- _Task statement_
From the line with "The program edits" through the line with "(rev (drop_ws (rev", inclusive, return each line of the data below exactly and leave the rest out.

- _Given records_
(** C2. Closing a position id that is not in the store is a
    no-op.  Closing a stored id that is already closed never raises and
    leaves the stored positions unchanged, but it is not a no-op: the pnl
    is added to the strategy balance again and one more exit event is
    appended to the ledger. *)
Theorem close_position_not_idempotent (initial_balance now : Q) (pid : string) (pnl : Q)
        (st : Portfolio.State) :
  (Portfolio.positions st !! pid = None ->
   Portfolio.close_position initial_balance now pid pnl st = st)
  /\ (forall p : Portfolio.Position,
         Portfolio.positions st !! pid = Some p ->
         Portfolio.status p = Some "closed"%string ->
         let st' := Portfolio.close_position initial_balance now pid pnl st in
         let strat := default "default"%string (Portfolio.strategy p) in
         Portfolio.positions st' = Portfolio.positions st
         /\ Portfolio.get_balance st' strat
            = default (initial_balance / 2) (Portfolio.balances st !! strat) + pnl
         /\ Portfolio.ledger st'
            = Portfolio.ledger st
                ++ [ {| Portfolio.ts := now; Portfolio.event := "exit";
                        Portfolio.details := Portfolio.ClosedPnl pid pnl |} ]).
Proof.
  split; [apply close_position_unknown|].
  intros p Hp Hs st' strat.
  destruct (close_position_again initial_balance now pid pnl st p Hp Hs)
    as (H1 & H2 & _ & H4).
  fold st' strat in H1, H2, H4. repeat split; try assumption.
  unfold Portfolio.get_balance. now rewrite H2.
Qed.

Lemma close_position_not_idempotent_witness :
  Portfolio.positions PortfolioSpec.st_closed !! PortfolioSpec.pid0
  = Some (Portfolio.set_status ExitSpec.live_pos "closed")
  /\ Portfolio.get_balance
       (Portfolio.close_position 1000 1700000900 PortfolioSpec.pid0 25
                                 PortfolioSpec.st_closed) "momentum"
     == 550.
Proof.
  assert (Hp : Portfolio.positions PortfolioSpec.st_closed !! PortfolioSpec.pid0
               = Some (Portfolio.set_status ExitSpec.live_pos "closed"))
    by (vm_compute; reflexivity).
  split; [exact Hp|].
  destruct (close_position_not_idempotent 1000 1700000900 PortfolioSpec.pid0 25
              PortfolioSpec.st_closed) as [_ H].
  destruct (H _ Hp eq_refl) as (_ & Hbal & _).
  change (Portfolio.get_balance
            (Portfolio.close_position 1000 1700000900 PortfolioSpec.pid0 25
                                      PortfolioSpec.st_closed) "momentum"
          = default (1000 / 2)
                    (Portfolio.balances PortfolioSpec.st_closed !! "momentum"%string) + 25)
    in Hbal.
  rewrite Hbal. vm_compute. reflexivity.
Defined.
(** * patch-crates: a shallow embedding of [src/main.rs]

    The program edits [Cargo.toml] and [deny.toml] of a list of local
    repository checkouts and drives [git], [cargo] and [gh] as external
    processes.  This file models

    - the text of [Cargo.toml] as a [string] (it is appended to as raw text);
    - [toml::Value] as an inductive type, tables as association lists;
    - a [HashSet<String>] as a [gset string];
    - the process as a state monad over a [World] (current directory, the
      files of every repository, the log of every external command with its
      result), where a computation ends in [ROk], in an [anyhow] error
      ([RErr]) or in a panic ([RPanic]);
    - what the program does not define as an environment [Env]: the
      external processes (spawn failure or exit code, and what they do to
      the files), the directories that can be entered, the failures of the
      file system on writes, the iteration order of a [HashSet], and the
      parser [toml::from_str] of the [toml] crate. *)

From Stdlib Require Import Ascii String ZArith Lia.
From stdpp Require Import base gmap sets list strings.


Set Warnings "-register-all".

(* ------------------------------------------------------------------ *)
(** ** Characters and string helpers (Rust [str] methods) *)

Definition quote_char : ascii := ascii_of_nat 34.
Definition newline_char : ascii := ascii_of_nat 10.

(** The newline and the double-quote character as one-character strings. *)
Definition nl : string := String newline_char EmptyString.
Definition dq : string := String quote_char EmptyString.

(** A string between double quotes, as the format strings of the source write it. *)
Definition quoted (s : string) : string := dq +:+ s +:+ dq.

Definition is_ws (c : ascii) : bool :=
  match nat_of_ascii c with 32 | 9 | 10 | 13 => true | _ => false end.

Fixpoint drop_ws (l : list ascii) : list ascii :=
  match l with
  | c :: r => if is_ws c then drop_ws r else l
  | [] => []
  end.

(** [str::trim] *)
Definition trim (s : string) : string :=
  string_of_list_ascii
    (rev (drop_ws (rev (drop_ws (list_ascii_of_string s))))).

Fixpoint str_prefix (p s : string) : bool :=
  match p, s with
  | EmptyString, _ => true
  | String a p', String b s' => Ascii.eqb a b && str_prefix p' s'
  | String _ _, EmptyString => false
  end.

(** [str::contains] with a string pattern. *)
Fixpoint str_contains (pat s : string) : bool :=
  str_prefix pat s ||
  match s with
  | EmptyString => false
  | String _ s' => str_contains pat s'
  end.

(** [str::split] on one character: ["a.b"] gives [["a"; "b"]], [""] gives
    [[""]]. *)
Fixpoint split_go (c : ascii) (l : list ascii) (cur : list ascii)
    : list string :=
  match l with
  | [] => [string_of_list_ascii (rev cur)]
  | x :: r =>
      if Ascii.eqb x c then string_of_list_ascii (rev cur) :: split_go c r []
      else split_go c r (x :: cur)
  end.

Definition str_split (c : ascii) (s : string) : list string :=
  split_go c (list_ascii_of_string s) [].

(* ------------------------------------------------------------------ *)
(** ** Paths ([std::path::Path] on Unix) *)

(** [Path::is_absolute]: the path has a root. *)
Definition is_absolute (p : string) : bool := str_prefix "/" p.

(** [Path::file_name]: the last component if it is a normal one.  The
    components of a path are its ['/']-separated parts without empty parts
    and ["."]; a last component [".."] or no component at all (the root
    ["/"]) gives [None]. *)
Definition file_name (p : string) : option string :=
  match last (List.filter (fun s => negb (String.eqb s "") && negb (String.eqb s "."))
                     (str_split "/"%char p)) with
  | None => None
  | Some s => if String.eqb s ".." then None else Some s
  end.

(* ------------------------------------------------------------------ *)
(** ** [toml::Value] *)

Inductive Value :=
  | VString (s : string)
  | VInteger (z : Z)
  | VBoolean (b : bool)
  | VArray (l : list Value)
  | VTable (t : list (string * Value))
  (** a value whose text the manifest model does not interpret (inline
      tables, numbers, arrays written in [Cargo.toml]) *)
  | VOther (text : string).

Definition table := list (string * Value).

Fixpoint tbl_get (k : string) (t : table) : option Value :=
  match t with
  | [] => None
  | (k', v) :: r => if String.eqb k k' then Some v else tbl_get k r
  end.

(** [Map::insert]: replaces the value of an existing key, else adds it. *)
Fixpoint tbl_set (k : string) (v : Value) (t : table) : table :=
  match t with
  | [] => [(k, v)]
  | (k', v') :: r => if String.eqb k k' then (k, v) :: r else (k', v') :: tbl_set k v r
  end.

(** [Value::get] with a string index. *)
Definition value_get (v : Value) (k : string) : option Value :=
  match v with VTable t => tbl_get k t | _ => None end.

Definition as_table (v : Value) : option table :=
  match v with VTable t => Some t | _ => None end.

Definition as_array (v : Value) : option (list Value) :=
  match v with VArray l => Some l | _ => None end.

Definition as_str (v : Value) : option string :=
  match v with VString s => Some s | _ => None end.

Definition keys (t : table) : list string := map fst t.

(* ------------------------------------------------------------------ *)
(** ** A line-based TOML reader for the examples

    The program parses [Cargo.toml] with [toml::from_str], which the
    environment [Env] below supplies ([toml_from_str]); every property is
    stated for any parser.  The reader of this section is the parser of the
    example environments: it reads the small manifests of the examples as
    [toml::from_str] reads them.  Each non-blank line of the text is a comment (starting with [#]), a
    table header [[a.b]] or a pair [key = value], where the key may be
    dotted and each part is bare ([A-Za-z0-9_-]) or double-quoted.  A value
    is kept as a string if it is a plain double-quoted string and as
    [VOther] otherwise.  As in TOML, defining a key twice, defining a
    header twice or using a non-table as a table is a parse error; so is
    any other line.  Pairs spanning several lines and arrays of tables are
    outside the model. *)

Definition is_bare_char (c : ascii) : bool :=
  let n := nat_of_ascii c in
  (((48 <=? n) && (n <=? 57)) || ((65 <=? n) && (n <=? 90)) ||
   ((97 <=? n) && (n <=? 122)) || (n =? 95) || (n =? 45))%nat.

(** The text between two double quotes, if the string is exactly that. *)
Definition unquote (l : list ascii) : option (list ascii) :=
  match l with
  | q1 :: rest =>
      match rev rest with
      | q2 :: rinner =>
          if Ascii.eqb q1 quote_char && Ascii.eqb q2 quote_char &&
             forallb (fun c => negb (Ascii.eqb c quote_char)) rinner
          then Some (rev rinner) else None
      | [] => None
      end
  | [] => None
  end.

- _Task response_
    The program edits [Cargo.toml] and [deny.toml] of a list of local
    repository checkouts and drives [git], [cargo] and [gh] as external
    processes.  This file models

    - the text of [Cargo.toml] as a [string] (it is appended to as raw text);
    - [toml::Value] as an inductive type, tables as association lists;
    - a [HashSet<String>] as a [gset string];
    - the process as a state monad over a [World] (current directory, the
      files of every repository, the log of every external command with its
      result), where a computation ends in [ROk], in an [anyhow] error
      ([RErr]) or in a panic ([RPanic]);
    - what the program does not define as an environment [Env]: the
      external processes (spawn failure or exit code, and what they do to
      the files), the directories that can be entered, the failures of the
      file system on writes, the iteration order of a [HashSet], and the
      parser [toml::from_str] of the [toml] crate. *)

From Stdlib Require Import Ascii String ZArith Lia.
From stdpp Require Import base gmap sets list strings.


Set Warnings "-register-all".

(* ------------------------------------------------------------------ *)
(** ** Characters and string helpers (Rust [str] methods) *)

Definition quote_char : ascii := ascii_of_nat 34.
Definition newline_char : ascii := ascii_of_nat 10.

(** The newline and the double-quote character as one-character strings. *)
Definition nl : string := String newline_char EmptyString.
Definition dq : string := String quote_char EmptyString.

(** A string between double quotes, as the format strings of the source write it. *)
Definition quoted (s : string) : string := dq +:+ s +:+ dq.

Definition is_ws (c : ascii) : bool :=
  match nat_of_ascii c with 32 | 9 | 10 | 13 => true | _ => false end.

Fixpoint drop_ws (l : list ascii) : list ascii :=
  match l with
  | c :: r => if is_ws c then drop_ws r else l
  | [] => []
  end.

(** [str::trim] *)
Definition trim (s : string) : string :=
  string_of_list_ascii
    (rev (drop_ws (rev (drop_ws (list_ascii_of_string s))))).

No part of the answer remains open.